**WORK REQUIRED:**
Only lines holding the word "that" are wanted from the records; copy all of them.

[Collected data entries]
(* ===== verification/KvsAlloc.v ===== *)
(** * Allocation in the log of the key-value store

    A segment is taken from the free list or made; an item is placed at the end
    of the current segment, or, when that is full, at the start of a new one.
    Nothing that is in a log is overwritten. *)

From S2P Require Import Prelude Links F64 Jenkins Kvs KvsInv KvsLog KvsTable.

Definition set_role (g : ghost) (p : hptr) (r : role) (free : list hptr) : ghost :=
  Ghost (λ q, if decide (q = p) then r else g_role g q) free (g_segs g) (g_log g).

Lemma set_role_eq g p r free : g_role (set_role g p r free) p = r.
Proof. unfold set_role. simpl. by rewrite decide_True. Qed.

Lemma set_role_ne g p r free q : q ≠ p → g_role (set_role g p r free) q = g_role g q.
Proof. intros. unfold set_role. simpl. by rewrite decide_False. Qed.

Lemma set_role_loose g p free q : g_role g q = Loose → g_role (set_role g p Loose free) q = Loose.
Proof. intros Hq. unfold set_role. simpl. by case_decide. Qed.

Section alloc.
Context {cfg : settings} {plt : platform} (Hgood : good_store).
Implicit Types (s : kvs) (g : ghost) (p q : hptr) (h : segment_header).

(** What the queue of an allocator and the references depend on. *)
Definition queue_of (a : item_allocator) : list (option Z) * Z * Z * option hptr * Z :=
  (cleanup_queue a, cq_head a, cq_tail a, ia_cleaning a, clean_offset a).

(** A step that keeps the items, and every log; empty segments may join. *)
Record relink (s s' : kvs) (g g' : ghost) : Prop := Relink {
  rl_mem : mem s' = mem s;
  rl_buckets : buckets s' = buckets s;
  rl_nbuckets : nbuckets s' = nbuckets s;
  rl_queue ia : queue_of <$> allocs s' !! ia = queue_of <$> allocs s !! ia;
  rl_role p ia : g_role g p = InLog ia → g_role g' p = InLog ia;
  rl_back p ia : g_role g' p = InLog ia → g_role g p = InLog ia ∨ g_log g p = [];
  rl_log p : g_log g' p = g_log g p;
  rl_headers p h ia : g_role g p = InLog ia → headers s !! p = Some h →
    ∃ h', headers s' !! p = Some h' ∧ sg_data h' = sg_data h ∧ (inactive h → inactive h') ∧ (cleaned h → cleaned h');
  rl_persist p h : headers s !! p = Some h → is_Some (headers s' !! p);
}.

Lemma relink_alloc s s' g g' ia a' :
  relink s s' g g' → allocs s' !! ia = Some a' → ∃ a, allocs s !! ia = Some a ∧ queue_of a' = queue_of a.
Proof using Type.
  intros Hr Ha. pose proof (rl_queue _ _ _ _ Hr ia) as Hq. rewrite Ha in Hq.
  destruct (allocs s !! ia) as [a|]; [|done]. apply (inj Some) in Hq. by exists a.
Qed.

Lemma kv_relink s s' g g' T held X W :
  kv_inv s g T held X W → relink s s' g g' → log_inv s' g' X → kv_inv s' g' T held X W.
Proof using Type.
  intros [Hl Hq Hr Ht] Hrl Hl'. pose proof Hrl as [Hm Hb Hnb _ Hro Hbk Hlg Hh Hp]. split; [done|..].
  - intros ia a' Hia'. destruct (relink_alloc s s' g g' ia a' Hrl Hia') as (a&Hia&[= H1 H2 H3 H4 H5]).
    destruct (Hq ia a Hia) as [[? ? ? ? Hin] Hc]. split.
    + split; rewrite ?H1, ?H2, ?H3; try done. intros x Hx. destruct (Hin x Hx) as (p&h&Hp'&Hh'&Hx'&Hcl&Hlt).
      destruct (Hh p h ia Hp' Hh') as (h'&?&Hd&_&?). exists p, h'. rewrite Hlg, Hd, H4, H5. split_and!; auto.
    + intros HW p Hcl. rewrite H4 in Hcl. destruct (Hc HW p Hcl) as (h&Hh'&Hr'&Hrest).
      destruct (Hp p h Hh') as [h' Hh'']. exists h'. rewrite H5. split_and!; [done|lia|lia|]. intros Hne.
      destruct (Hrest Hne) as (Hrole&?&?&?). destruct (Hh p h ia Hrole Hh') as (h2&Heq&Hd&?&?).
      rewrite Hh'' in Heq. injection Heq as <-. unfold boundary. rewrite Hlg, Hm, Hd. split_and!; auto.
  - destruct Hr as [Hc HT Hhd]. assert (∀ x, in_log g x → in_log g' x) as Hin.
    { intros x (ia&p&Hp'&Hx). exists ia, p. rewrite Hlg. split; [|done]. by apply Hro. }
    split; [|by intros; eapply Hin, HT|by intros; eapply Hin, Hhd].
    intros ia a' p x it Hp' Ha' Hx Hit. rewrite Hm in Hit. rewrite Hlg in Hx.
    destruct (relink_alloc s s' g g' ia a' Hrl Ha') as (a&Hia&[= H1 _ _ _ _]).
    destruct (Hbk p ia Hp') as [Hp2|Hnil]; [|rewrite Hnil in Hx; by apply not_elem_of_nil in Hx].
    rewrite (Hc ia a p x it) by done. unfold refs. by rewrite H1.
  - destruct Ht as [Hsz Htb]. split; rewrite ?Hnb, ?Hm; [done|]. intros b Hb'. destruct (Htb b Hb') as (l&Hbk').
    exists l. assert (bucket_at s' b = bucket_at s b) as -> by (unfold bucket_at; by rewrite Hb). done.
Qed.

(** A step that leaves the logs alone. *)
Record quiet_log (s s' : kvs) (g g' : ghost) : Prop := QuietLog {
  ql_mem : mem s' = mem s;
  ql_buckets : buckets s' = buckets s;
  ql_nbuckets : nbuckets s' = nbuckets s;
  ql_allocs : allocs s' = allocs s;
  ql_role p ia : g_role g' p = InLog ia ↔ g_role g p = InLog ia;
  ql_log p : g_log g' p = g_log g p;
  ql_headers p ia : g_role g p = InLog ia → headers s' !! p = headers s !! p;
  ql_persist p h : headers s !! p = Some h → is_Some (headers s' !! p);
}.

Lemma quiet_relink s s' g g' : quiet_log s s' g g' → relink s s' g g'.
Proof using Type.
  intros [Hm Hb Hnb Ha Hro Hlg Hh Hp]. split; try done.
  - intros ia. by rewrite Ha.
  - intros p ia. apply Hro.
  - intros p ia Hp'. left. by apply Hro.
  - intros p h ia Hp' Hh'. exists h. by rewrite (Hh p ia Hp').
Qed.

Lemma kv_quiet_log s s' g g' T held X W :
  kv_inv s g T held X W → quiet_log s s' g g' → log_inv s' g' X → kv_inv s' g' T held X W.
Proof using Type. intros Hkv Hq. eapply kv_relink; [done|]. by apply quiet_relink. Qed.

(** The header as [init_h] leaves it. *)
Definition fresh_header (h : segment_header) : segment_header :=
  h <| sg_offset := 0 |> <| sg_flags := 0 |> <| sg_freed := 0 |>.

Lemma wp_init_h s p h (Q : option hptr → kvs → Prop) :
  headers s !! p = Some h → Q (Some p) (s <| headers := <[p := fresh_header h]> (headers s) |>) →
  wp (init_h p) Q s.
Proof using Type.
  intros Hp HQ. unfold init_h. wp_step. eapply wp_store; [done|]. wp_step.
  eapply wp_store; [rec_simpl; apply lookup_insert_eq|]. wp_step.
  eapply wp_store; [rec_simpl; apply lookup_insert_eq|]. wp_step. rec_simpl. rewrite !insert_insert_eq. exact HQ.
Qed.

Lemma log_inv_reuse s g X p h free :
  log_inv s g X → g_free g = p :: free → headers s !! p = Some h →
  log_inv (s <| free_segments := sg_next h |> <| headers := <[p := fresh_header h]> (headers s) |>)
    (set_role g p Loose free) X.
Proof using Type.
  intros [Hlk Hc Hb Hi Hf Hfn Hfr Ha Ho Hl Hn Hnl] Hg Hp. rewrite Hg in *.
  assert (g_role g p = Free) as Hrp by (apply Hfr, list_elem_of_here).
  apply NoDup_cons in Hfn as [Hpf Hfn]. destruct Hf as (_&nx&Hnx&Hf).
  assert (∀ q, next_seg (s <| free_segments := sg_next h |> <| headers := <[p := fresh_header h]> (headers s) |>) q
    = next_seg s q) as Hns.
  { intros q. unfold next_seg. rec_simpl. destruct (decide (p = q)) as [<-|Hne].
    - by rewrite lookup_insert_eq, Hp.
    - by rewrite lookup_insert_ne. }
  assert (∀ q r, r ≠ Free → r ≠ Loose → g_role (set_role g p Loose free) q = r ↔ g_role g q = r) as Hro.
  { intros q r H1 H2. destruct (decide (q = p)) as [->|Hne]; [rewrite set_role_eq, Hrp; by split; intros <-|].
    by rewrite set_role_ne. }
  split; rec_simpl; try done.
  - intros q. destruct (decide (q = p)) as [->|Hne].
    + rewrite set_role_eq, lookup_insert_eq. naive_solver.
    + rewrite set_role_ne, lookup_insert_ne by done. apply Hb.
  - intros q h'. destruct (decide (p = q)) as [<-|Hne].
    + rewrite lookup_insert_eq. intros [= <-]. exact (Hi p h Hp).
    + rewrite lookup_insert_ne by done. apply Hi.
  - unfold next_seg in Hnx. rewrite Hp in Hnx. injection Hnx as <-. eapply chain_ext; [done|]. auto.
  - intros q. change (q ∈ free ↔ g_role (set_role g p Loose free) q = Free). destruct (decide (q = p)) as [->|Hne].
    + rewrite set_role_eq. split; [|done]. by intros ?.
    + rewrite set_role_ne, <- Hfr by done. rewrite elem_of_cons. naive_solver.
  - intros ia a Hia. destruct (Ha ia a Hia) as [(older&cur&Hs&Hcur&Hold) Hch Hnd Hr Hsp]. split; try done.
    + exists older, cur. split_and!; [done..|]. intros q h' Hq. rec_simpl. destruct (decide (p = q)) as [<-|Hne].
      * exfalso. assert (g_role g p = InLog ia); [|congruence]. apply Hr. rewrite Hs. apply elem_of_app. by left.
      * rewrite lookup_insert_ne by done. by apply Hold.
    + eapply chain_ext; [done|]. auto.
    + intros q. rewrite Hro by done. apply Hr.
    + intros q. rewrite Hro by done. apply Hsp.
  - intros ia q. rewrite !Hro by done. apply Ho.
  - intros ia q h' Hq. rewrite Hro in Hq by done. destruct (decide (p = q)) as [<-|Hne]; [congruence|].
    rewrite lookup_insert_ne by done. by apply (Hl ia).
  - intros q h' Hq. destruct (decide (p = q)) as [<-|Hne].
    + rewrite lookup_insert_eq. by intros [= <-].
    + rewrite lookup_insert_ne by done. rewrite set_role_ne in Hq by done. by apply Hn.
  - intros q Hq. apply Hnl. intros ia. rewrite <- (Hro q (InLog ia)) by done. apply Hq.
Qed.

(** The fields that the logs are made of. *)
Definition log_fields (s : kvs) :=
  (segalloc_lock s, seg_alloced s, headers s, seg_headers s, free_segments s, allocs s, mem s).

Lemma log_inv_fields s s' g X : log_inv s g X → log_fields s' = log_fields s → log_inv s' g X.
Proof using Type.
  intros Hl [= H1 H2 H3 H4 H5 H6 H7]. eapply log_inv_change; [done|split; by rewrite ?H1, ?H2, ?H3, ?H4, ?H5, ?H6|].
  intros p h h' Hh. rewrite H3, H7, Hh. intros [= <-].
  split_and!; [done|by intros; eapply lv_log|by intros; eapply lv_new].
Qed.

**FINISHED EXERCISE:**
    of the current segment, or, when that is full, at the start of a new one.
    Nothing that is in a log is overwritten. *)
(** A step that keeps the items, and every log; empty segments may join. *)
(** A step that leaves the logs alone. *)
(** The fields that the logs are made of. *)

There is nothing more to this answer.